Setting substitute char doesn't work on mb_convert_encoding() for character outside input code page range.
My PHP engine is 7.4.26 (cli). Simple script I wrote:
$setting_result = mb_substitute_character('long');
$decodedText = 'a'.chr(0x81).'b';
print(mb_convert_encoding($decodedText, 'UTF-8', 'ASCII'));
If I run this script in linux console I expected long description in the place of chr(0x81) char, because it is beyond the ASCII code page range. But, the result is "ab" - nothing printable here.
I tested all generated chars by:
$ php test.php | od -c -t x1
0000000 a 302 201 b
61 c2 81 62
It looks like substitute was double bytes (0xc2,0x81) pair.
I tested $setting_result variable, and it is "true". I tested also the configuration after change by read result of mb_substitute_character() empty call. It shows 'long'. But in my mb_convert_encoding() example doesn't work.
Until PHP 8.0 (including) "\x81" was replaced by ext-mbstring in UTF-8 out ASCII in as "\xC2\x81". I suspect it was not a bug and intentionally turning 0x81 (from C1) in the input stream into U+0081 in UTF-8 and remaining out of ASCII.

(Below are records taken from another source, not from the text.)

(* ===== verification/RawIbverbs.v ===== *)
(** raw_ibverbs.c, second half: the loop that sends InfiniBand packets over a
    raw socket, and the program.

    The program's static objects are a record.  [full_packet] is followed in
    memory by the bytes [beyond]: the loop stores its checksum at
    [&packet->data[MSG_SIZE]], the first byte after the object, so the model
    keeps what is there.  A store past the end of [beyond] is undefined. *)
From S2P Require Import Prelude CInt CLib RawPacket Crc32 Prog ClApi Posix LookupAddr IbHeaders.
From S2P Require Import OpenClUtils FpgaHost.
Local Open Scope Z_scope.
Local Open Scope c_scope.

Record raw_state := {
  packet_loop : Z;
  device : sockaddr_ll;
  full_packet : packet;
  beyond : list Z;
  count : Z  (** the send loop's local counter *)
}.

Definition set_packet_loop x (s : raw_state) : raw_state :=
  {| packet_loop := x; device := device s; full_packet := full_packet s; beyond := beyond s;
     count := count s |}.
Definition set_device x (s : raw_state) : raw_state :=
  {| packet_loop := packet_loop s; device := x; full_packet := full_packet s;
     beyond := beyond s; count := count s |}.
Definition set_full_packet x (s : raw_state) : raw_state :=
  {| packet_loop := packet_loop s; device := device s; full_packet := x; beyond := beyond s;
     count := count s |}.
Definition set_beyond x (s : raw_state) : raw_state :=
  {| packet_loop := packet_loop s; device := device s; full_packet := full_packet s;
     beyond := x; count := count s |}.
Definition set_count x (s : raw_state) : raw_state :=
  {| packet_loop := packet_loop s; device := device s; full_packet := full_packet s;
     beyond := beyond s; count := x |}.
Definition set_data x (p : packet) : packet :=
  {| ether_header := ether_header p; ib_header := ib_header p; data := x |}.

Definition device0 : sockaddr_ll :=
  {| sll_family := 0; sll_ifindex := 0; sll_halen := 0; sll_addr := replicate 8 0 |}.

(** The initial values of the static objects. *)
Definition raw_init (after : list Z) : raw_state :=
  {| packet_loop := 1; device := device0; full_packet := full_packet0; beyond := after;
     count := 0 |}.

(** The signal handler. *)
Definition stop_loop (s : raw_state) : raw_state := set_packet_loop 0 s.

Section code.
Context `{!AddrText}.

(** [while (packet_loop)]: SIGINT may have run the handler since the last
    test. *)
Definition loop_test : M posix raw_state bool :=
  let! delivered := call SigintDelivered in
  (if delivered : bool then modify stop_loop else ret tt) ;!
  gets (fun s => negb (packet_loop s =? 0)).

(** The body of the loop; [Some tt] leaves it. *)
Definition send_body (sock header_crc : Z) : M posix raw_state (option unit) :=
  let! go := loop_test in
  if negb go then ret (Some tt) else
  let! s := gets id in
  let p := full_packet s in
  let (result, buf) := snprintf (data p) MSG_SIZE (message (count s)) in
  if count s =? INT_MAX then undef "count++ overflows" else
  modify (set_count (count s + 1)) ;!
  let! buf := defined "snprintf writes past packet->data" buf in
  let p := set_data buf p in
  modify (set_full_packet p) ;!
  if (result <? 0) || (MSG_SIZE <=? result) then die "Error creating message" else
  let length := u32 (MSG_SIZE + total_header_size + checksum_size) in
  let! crc := defined "crc32" (crc32 header_crc (data p) MSG_SIZE) in
  let! after := defined "store past the end of full_packet"
                  (store_bytes 0 (le_bytes 4 crc) (beyond s)) in
  modify (set_beyond after) ;!
  printf_all (print_ib_headers inet_ntop6 (ib_header p)) ;!
  let! _ := call (Printf newline) in
  let! result := call (SendToLL sock (take (Z.to_nat length) (packet_bytes p ++ after))
                        (device s)) in
  if result =? -1 then die "Error sending message" else
  let! _ := call (Sleep 1) in
  ret None.

Definition ib_host_send_loop (fuel : nat) (header_crc : Z) : M posix raw_state unit :=
  let! sock := call (Socket AF_PACKET SOCK_RAW (htons ETH_P_ALL)) in
  if sock =? -1 then die "Error creating socket" else
  modify (set_count 0) ;!
  loop fuel (send_body sock header_crc).

Definition usage : list (list Z) :=
  [ string_bytes "Usage: raw_ibverbs host <dest IPv4> <dest IB GID> <IB QP> [<interface name>]";
    string_bytes "       raw_ibverbs fpga <dest MAC> <dest IPv4> <dest IB GID> <IB QP>";
    string_bytes "       raw_ibverbs fpga <src MAC> <src IPv4> <src IB GID> <dest MAC> <dest IPv4> <dest IB GID> <IB QP>" ].

Fixpoint eprintf_all (l : list (list Z)) : M posix raw_state unit :=
  match l with
  | [] => ret tt
  | o :: l => call (Eprintf (o ++ newline)) ;! eprintf_all l
  end.

Definition arg (argv : list (list Z)) (i : nat) : list Z := default [] (argv !! i).

(** The addresses and the queue pair, from the command line. *)
Definition parse_args (argv : list (list Z)) : M posix raw_state (bool * addr * addr * Z) :=
  let argc := length argv in
  if ((argc =? 5) || (argc =? 6))%nat && bool_decide (string_bytes "host" = arg argv 1) then
    let ifname := if (argc =? 6)%nat then arg argv 5 else string_bytes "eth4" in
    let! local := lookup_local_addr ifname in
    let! remote := lookup_remote_addr ifname (arg argv 2) (Some (arg argv 3)) in
    let! qp := defined "atoi" (atoi (arg argv 4)) in
    let! ifindex := call (IfNametoindex ifname) in
    let! d := gets device in
    modify (set_device {| sll_family := sll_family d; sll_ifindex := ifindex;
                          sll_halen := sll_halen d; sll_addr := sll_addr d |}) ;!
    if ifindex =? 0 then die "if_nametoindex() failed to obtain interface index " else
    ret (false, local, remote, u32 qp)
  else if ((argc =? 6) || (argc =? 9))%nat && bool_decide (string_bytes "fpga" = arg argv 1) then
    if (argc =? 6)%nat then
      let! local := addr_from_strings (string_bytes "04:3f:72:d4:2f:7c")
                      (string_bytes "10.149.5.104") (string_bytes "fe80::63f:72ff:fed4:2f7c") in
      let! remote := addr_from_strings (arg argv 2) (arg argv 3) (arg argv 4) in
      let! qp := defined "atoi" (atoi (arg argv 5)) in
      ret (true, local, remote, u32 qp)
    else
      let! local := addr_from_strings (arg argv 2) (arg argv 3) (arg argv 4) in
      let! remote := addr_from_strings (arg argv 5) (arg argv 6) (arg argv 7) in
      let! qp := defined "atoi" (atoi (arg argv 8)) in
      ret (true, local, remote, u32 qp)
  else eprintf_all usage ;! exit_ EXIT_FAILURE.

Definition main (fuel : nat) (argv : list (list Z)) : M posix raw_state Z :=
  let! r := call Sigaction in
  if negb (r =? 0) then die "Couldn't install signal handler" else
  let! (use_fpga, local, remote, queue_pair) := parse_args argv in
  let! _ := call (Printf (string_bytes "Local address:" ++ newline)) in
  print_addr local ;!
  let! _ := call (Printf (newline ++ string_bytes "Remote address:" ++ newline)) in
  print_addr remote ;!
  let! _ := call (Printf newline) in
  let! d := gets device in
  modify (set_device {| sll_family := AF_PACKET; sll_ifindex := sll_ifindex d; sll_halen := 6;
                        sll_addr := mac remote ++ drop ETH_ALEN (sll_addr d) |}) ;!
  let! p := gets full_packet in
  let! (p, header_crc) := defined "init_invariant_headers"
                            (init_invariant_headers p local remote queue_pair) in
  modify (set_full_packet p) ;!
  (if use_fpga : bool then ib_fpga_send_loop p header_crc
   else ib_host_send_loop fuel header_crc) ;!
  ret 0.

End code.

(** ** Specification *)

(** The payload of the [k]-th message, a frame with the packet's headers, and the
    one that carries message [k]. *)
Definition payload (k : nat) : list Z :=
  let m := message (Z.of_nat k) in m ++ replicate (Z.to_nat MSG_SIZE - length m) 0.

Definition headers_of (p : packet) : list Z :=
  eth_bytes (ether_header p) ++ ib_headers_bytes (ib_header p).

Definition frame_with (p : packet) (pl : list Z) : list Z :=
  headers_of p ++ pl ++ le_bytes 4 (icrc (ib_headers_bytes (ib_header p)) pl).

Definition frame (p : packet) (k : nat) : list Z := frame_with p (payload k).

(** The receiver: cut the frame, compute the checksum over the masked headers,
    the payload and the trailing checksum, compare with the residue. *)
Definition receiver_accepts (f : list Z) : bool :=
  let hdr := field 14 60 f in
  bool_decide (crc32_ref 0 (icrc_mask hdr ++ drop 74 f) = 0x2144DF1C).

(** The contents of [packet->data] before the [n]-th message. *)
Definition data_before (n : nat) : list Z :=
  match n with O => replicate (Z.to_nat MSG_SIZE) 0 | S k => payload k end.

(** ** Payloads *)

Lemma MSG_SIZE_nat : Z.of_nat (Z.to_nat MSG_SIZE) = MSG_SIZE.
Proof. rewrite Z2Nat.id; [done|]. unfold MSG_SIZE. lia. Qed.

Lemma MSG_SIZE_big : (50 < Z.to_nat MSG_SIZE)%nat.
Proof. unfold MSG_SIZE. lia. Qed.

Lemma length_payload k : length (payload k) = Z.to_nat MSG_SIZE.
Proof.
  unfold payload. rewrite length_app, length_replicate.
  pose proof (length_message (Z.of_nat k)). pose proof MSG_SIZE_big. lia.
Qed.

Lemma wf_payload k : wf_bytes (payload k).
Proof.
  apply Forall_app_2; [apply wf_message|]. apply Forall_replicate. unfold is_byte. lia.
Qed.

Lemma length_data_before n : length (data_before n) = Z.to_nat MSG_SIZE.
Proof. destruct n; [apply length_replicate|apply length_payload]. Qed.

(** Past the previous message the buffer is still zero: messages only grow. *)
Lemma drop_data_before n m :
  (length (message (Z.of_nat n)) <= m)%nat ->
  drop m (data_before n) = replicate (Z.to_nat MSG_SIZE - m) 0.
Proof.
  intros Hm. destruct n as [|k]; [apply drop_replicate|]. unfold data_before, payload.
  pose proof (message_mono (Z.of_nat k) (Z.of_nat (S k))).
  rewrite drop_app_ge by lia. rewrite drop_replicate. f_equal. lia.
Qed.

Lemma snprintf_payload n :
  snprintf (data_before n) MSG_SIZE (message (Z.of_nat n)) =
    (Z.of_nat (length (message (Z.of_nat n))), Some (payload n)).
Proof.
  pose proof (length_message (Z.of_nat n)) as Hm. pose proof MSG_SIZE_big.
  rewrite snprintf_fits; rewrite ?length_data_before, ?MSG_SIZE_nat; [|lia|lia].
  do 2 f_equal. rewrite drop_data_before by lia. unfold payload. f_equal.
  replace (Z.to_nat MSG_SIZE - length (message (Z.of_nat n)))%nat
    with (S (Z.to_nat MSG_SIZE - S (length (message (Z.of_nat n))))) by lia.
  done.
Qed.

$ curl php7.4 -r 'mb_substitute_character(0x1A); echo mb_convert_encoding("a\x81b", "UTF-8", "ASCII");' | xxd
00000000: 61c2 8162 a..b
Example: mbstring in PHP <= 8.0 treats \x81 from the extended character set
$ php8.4 -r 'mb_substitute_character(0x1A); echo mb_convert_encoding("a\x81b", "UTF-8", "ASCII");' | xxd
00000000: 611a 62 a.b
Example: mbstring PHP >= 8.1 substitutes \x81
This naturally is a flaw, the input should have been entirely rejected, but mbstring is not designed that way.
The flaw is then clearly a bug since PHP 8.1 as the illegal byte is replaced with a question mark (?) for ASCII in, turning it now into a printable character, destroying the ASCII information.
It is strongly recommended to reject the input instead and not perform any substitutions. In PHP <= 8.0 you are safe if you filter the high bit bytes (as you source from ASCII), in PHP >= 8.1 you have to reject the illegal input beforehand (whether or not you still want to make use of mbstring, some options if you have to do that in PHP).
The question mark "?" is not a substitution character. This mbstring library seems deliberately broken and then confused.
$ php7.4 -r 'mb_substitute_character("long"); echo mb_convert_encoding("a\x81b", "UTF-8", "ASCII");' | xxd
00000000: 61c2 8162 a..b
$ php8.0 -r 'mb_substitute_character("long"); echo mb_convert_encoding("a\x81b", "UTF-8", "ASCII");' | xxd
00000000: 61c2 8162 a..b
# Change in 8.1:
$ php8.1 -r 'mb_substitute_character("long"); echo mb_convert_encoding("a\x81b", "UTF-8", "ASCII");' | xxd
00000000: 613f 62 a?b
$ php8.4 -r 'mb_substitute_character("long"); echo mb_convert_encoding("a\x81b", "UTF-8", "ASCII");' | xxd
00000000: 613f 62 a?b